What is needed:
Of the material below, only the lines from the line containing "assert (x = y)" down to the line containing "change ((length l" belong in the answer, written out exactly.

Segment Open

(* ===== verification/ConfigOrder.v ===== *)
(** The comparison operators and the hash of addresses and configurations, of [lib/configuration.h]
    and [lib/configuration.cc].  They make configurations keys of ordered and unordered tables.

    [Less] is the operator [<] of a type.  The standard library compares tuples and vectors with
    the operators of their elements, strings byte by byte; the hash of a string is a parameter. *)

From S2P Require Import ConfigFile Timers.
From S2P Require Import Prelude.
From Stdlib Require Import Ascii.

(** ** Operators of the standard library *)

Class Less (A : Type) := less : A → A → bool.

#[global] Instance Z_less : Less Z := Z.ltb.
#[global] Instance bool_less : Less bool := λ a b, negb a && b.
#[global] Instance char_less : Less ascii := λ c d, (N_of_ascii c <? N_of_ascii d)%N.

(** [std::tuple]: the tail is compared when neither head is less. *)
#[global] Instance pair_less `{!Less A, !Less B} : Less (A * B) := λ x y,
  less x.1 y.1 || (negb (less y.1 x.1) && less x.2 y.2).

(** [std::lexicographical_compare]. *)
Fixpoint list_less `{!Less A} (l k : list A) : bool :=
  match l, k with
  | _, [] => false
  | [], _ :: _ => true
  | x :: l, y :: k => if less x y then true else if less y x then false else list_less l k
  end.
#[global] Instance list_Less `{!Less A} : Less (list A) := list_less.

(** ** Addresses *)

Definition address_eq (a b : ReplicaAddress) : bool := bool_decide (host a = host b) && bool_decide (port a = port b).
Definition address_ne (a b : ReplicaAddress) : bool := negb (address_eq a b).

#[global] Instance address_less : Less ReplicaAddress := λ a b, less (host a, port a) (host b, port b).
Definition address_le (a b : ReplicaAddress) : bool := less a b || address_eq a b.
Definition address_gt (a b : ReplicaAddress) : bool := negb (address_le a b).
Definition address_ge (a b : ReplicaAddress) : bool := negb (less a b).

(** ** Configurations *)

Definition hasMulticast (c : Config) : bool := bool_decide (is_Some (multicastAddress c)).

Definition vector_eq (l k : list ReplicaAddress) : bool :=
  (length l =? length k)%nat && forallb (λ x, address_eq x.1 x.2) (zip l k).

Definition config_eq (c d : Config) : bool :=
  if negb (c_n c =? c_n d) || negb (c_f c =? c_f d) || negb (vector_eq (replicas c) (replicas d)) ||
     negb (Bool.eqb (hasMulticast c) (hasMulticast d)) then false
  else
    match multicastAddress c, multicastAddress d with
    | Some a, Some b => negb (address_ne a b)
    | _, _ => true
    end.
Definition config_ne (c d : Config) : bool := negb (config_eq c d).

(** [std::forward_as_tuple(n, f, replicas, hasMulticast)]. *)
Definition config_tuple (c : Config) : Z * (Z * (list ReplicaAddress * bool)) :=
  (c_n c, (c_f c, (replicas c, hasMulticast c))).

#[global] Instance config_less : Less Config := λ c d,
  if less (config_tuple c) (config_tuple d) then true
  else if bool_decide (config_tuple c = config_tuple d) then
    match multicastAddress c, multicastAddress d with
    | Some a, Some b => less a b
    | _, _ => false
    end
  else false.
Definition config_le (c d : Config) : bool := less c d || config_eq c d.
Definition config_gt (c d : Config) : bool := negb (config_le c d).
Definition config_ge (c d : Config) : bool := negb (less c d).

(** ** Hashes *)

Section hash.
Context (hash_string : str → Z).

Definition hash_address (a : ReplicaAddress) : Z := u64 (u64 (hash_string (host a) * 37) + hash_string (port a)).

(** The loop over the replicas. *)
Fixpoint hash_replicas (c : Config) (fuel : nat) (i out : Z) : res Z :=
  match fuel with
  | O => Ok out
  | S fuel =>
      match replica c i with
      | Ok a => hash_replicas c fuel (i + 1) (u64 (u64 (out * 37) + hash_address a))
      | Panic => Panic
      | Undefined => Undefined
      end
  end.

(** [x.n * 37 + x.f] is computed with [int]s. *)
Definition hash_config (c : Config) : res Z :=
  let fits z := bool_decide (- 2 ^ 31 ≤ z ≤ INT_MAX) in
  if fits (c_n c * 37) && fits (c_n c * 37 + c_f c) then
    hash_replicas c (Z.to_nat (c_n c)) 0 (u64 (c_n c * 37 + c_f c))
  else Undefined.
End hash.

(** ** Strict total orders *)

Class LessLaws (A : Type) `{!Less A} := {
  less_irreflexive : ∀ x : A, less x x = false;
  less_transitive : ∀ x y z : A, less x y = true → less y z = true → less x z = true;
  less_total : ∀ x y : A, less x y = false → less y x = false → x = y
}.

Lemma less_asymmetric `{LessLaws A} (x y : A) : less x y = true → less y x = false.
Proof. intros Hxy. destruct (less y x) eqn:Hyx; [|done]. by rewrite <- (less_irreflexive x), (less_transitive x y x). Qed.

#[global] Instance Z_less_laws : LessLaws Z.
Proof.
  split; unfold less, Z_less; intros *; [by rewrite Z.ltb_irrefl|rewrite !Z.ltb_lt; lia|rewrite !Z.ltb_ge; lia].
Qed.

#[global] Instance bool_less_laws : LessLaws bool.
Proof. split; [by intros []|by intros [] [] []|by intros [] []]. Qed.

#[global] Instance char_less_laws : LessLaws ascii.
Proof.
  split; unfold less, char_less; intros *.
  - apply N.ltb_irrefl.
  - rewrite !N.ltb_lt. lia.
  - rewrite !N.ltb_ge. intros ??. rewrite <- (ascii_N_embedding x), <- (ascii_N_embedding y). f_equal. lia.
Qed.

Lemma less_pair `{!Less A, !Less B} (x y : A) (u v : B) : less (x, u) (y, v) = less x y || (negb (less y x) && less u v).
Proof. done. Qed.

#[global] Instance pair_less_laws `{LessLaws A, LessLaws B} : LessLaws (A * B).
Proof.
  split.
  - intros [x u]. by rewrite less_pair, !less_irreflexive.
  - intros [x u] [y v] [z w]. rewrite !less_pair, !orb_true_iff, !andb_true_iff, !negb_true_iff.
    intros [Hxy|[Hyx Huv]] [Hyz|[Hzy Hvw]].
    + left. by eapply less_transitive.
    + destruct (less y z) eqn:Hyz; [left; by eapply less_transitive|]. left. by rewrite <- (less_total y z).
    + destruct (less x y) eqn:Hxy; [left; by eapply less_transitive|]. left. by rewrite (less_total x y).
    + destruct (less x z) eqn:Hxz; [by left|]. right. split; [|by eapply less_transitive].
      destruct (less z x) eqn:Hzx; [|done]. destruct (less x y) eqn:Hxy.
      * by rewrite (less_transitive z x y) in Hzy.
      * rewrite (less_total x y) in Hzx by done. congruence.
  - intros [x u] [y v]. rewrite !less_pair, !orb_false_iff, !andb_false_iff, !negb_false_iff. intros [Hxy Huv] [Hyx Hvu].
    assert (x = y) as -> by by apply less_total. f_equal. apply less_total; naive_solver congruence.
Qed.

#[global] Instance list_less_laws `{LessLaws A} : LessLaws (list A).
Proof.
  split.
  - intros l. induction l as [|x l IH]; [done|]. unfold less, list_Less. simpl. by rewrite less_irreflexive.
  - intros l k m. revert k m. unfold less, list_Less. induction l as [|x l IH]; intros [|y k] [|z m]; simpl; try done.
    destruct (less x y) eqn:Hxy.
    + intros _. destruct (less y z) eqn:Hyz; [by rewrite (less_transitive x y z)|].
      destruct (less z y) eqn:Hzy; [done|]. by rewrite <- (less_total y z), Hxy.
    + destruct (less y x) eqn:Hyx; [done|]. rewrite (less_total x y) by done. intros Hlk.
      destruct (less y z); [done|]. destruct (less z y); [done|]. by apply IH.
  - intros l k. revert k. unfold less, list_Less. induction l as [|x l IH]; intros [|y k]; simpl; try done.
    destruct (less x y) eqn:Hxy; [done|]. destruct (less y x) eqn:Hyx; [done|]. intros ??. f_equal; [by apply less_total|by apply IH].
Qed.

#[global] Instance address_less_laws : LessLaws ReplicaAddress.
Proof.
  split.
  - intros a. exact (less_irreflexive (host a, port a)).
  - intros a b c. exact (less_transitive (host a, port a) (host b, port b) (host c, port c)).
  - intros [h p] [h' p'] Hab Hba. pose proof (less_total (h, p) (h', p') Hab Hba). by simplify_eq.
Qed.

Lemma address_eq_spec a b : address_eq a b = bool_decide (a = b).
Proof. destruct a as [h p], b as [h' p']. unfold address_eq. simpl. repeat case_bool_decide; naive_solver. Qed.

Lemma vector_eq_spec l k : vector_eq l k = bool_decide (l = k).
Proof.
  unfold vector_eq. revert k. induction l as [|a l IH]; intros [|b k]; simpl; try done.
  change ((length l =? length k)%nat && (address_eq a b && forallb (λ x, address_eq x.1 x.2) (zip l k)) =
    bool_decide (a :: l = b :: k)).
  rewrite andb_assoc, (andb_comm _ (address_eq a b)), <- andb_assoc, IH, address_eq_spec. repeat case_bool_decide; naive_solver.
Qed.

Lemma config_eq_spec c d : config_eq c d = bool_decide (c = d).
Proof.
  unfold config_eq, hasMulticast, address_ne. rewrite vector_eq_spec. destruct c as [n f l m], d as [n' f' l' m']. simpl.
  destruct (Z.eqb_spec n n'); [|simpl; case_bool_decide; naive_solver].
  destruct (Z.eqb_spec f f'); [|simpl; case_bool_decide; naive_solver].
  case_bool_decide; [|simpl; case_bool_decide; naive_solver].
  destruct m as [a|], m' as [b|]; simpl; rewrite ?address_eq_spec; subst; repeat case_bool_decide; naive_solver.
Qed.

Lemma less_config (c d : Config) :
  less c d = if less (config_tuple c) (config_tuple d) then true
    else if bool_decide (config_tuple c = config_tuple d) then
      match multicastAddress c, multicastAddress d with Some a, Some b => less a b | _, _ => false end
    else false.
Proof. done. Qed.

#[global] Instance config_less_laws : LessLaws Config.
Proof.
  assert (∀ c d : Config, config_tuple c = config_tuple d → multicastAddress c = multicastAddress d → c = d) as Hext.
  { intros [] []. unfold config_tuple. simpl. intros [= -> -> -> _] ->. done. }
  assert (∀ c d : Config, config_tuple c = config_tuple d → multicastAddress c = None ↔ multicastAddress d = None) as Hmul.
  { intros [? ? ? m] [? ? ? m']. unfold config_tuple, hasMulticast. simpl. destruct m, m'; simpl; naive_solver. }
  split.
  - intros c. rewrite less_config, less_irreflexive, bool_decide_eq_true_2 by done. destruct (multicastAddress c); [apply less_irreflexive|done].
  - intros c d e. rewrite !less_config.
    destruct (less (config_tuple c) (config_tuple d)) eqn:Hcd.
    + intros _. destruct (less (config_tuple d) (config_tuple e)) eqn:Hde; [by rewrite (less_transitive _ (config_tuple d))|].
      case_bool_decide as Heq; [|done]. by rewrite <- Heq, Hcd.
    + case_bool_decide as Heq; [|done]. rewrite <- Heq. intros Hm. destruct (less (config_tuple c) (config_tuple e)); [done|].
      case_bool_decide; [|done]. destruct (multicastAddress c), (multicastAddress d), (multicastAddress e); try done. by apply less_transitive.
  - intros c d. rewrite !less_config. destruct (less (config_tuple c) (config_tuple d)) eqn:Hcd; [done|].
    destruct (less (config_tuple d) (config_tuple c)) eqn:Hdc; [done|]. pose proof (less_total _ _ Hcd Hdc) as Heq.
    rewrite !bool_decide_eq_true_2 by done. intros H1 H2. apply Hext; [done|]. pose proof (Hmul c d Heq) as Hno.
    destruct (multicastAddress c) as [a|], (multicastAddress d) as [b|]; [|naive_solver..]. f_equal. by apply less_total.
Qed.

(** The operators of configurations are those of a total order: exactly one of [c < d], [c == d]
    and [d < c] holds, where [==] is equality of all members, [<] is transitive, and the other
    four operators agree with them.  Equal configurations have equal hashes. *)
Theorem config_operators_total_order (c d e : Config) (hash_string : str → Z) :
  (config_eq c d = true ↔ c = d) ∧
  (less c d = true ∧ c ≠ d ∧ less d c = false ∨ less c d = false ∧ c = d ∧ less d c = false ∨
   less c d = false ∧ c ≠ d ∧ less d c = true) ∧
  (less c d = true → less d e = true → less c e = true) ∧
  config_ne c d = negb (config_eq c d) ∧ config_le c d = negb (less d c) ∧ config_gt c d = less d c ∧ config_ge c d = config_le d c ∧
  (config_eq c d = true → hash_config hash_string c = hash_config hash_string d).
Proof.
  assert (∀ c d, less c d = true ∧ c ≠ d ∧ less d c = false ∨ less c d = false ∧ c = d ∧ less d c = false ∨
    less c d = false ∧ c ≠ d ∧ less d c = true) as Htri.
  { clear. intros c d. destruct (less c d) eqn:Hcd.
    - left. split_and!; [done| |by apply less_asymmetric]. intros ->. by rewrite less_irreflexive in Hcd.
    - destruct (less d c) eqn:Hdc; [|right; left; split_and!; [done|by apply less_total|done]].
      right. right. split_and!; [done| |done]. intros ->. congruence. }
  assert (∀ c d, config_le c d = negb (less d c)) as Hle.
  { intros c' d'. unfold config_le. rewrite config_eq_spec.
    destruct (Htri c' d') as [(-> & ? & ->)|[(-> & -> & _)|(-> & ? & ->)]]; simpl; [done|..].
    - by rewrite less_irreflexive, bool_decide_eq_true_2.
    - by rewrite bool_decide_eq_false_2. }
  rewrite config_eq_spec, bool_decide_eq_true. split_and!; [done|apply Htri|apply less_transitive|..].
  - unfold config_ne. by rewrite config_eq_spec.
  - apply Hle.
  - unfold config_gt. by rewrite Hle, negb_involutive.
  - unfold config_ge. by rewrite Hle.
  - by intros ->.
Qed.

Segment Closed

Answer area:
    assert (x = y) as -> by by apply less_total. f_equal. apply less_total; naive_solver congruence.
Qed.

#[global] Instance list_less_laws `{LessLaws A} : LessLaws (list A).
Proof.
  split.
  - intros l. induction l as [|x l IH]; [done|]. unfold less, list_Less. simpl. by rewrite less_irreflexive.
  - intros l k m. revert k m. unfold less, list_Less. induction l as [|x l IH]; intros [|y k] [|z m]; simpl; try done.
    destruct (less x y) eqn:Hxy.
    + intros _. destruct (less y z) eqn:Hyz; [by rewrite (less_transitive x y z)|].
      destruct (less z y) eqn:Hzy; [done|]. by rewrite <- (less_total y z), Hxy.
    + destruct (less y x) eqn:Hyx; [done|]. rewrite (less_total x y) by done. intros Hlk.
      destruct (less y z); [done|]. destruct (less z y); [done|]. by apply IH.
  - intros l k. revert k. unfold less, list_Less. induction l as [|x l IH]; intros [|y k]; simpl; try done.
    destruct (less x y) eqn:Hxy; [done|]. destruct (less y x) eqn:Hyx; [done|]. intros ??. f_equal; [by apply less_total|by apply IH].
Qed.

#[global] Instance address_less_laws : LessLaws ReplicaAddress.
Proof.
  split.
  - intros a. exact (less_irreflexive (host a, port a)).
  - intros a b c. exact (less_transitive (host a, port a) (host b, port b) (host c, port c)).
  - intros [h p] [h' p'] Hab Hba. pose proof (less_total (h, p) (h', p') Hab Hba). by simplify_eq.
Qed.

Lemma address_eq_spec a b : address_eq a b = bool_decide (a = b).
Proof. destruct a as [h p], b as [h' p']. unfold address_eq. simpl. repeat case_bool_decide; naive_solver. Qed.

Lemma vector_eq_spec l k : vector_eq l k = bool_decide (l = k).
Proof.
  unfold vector_eq. revert k. induction l as [|a l IH]; intros [|b k]; simpl; try done.
  change ((length l =? length k)%nat && (address_eq a b && forallb (λ x, address_eq x.1 x.2) (zip l k)) =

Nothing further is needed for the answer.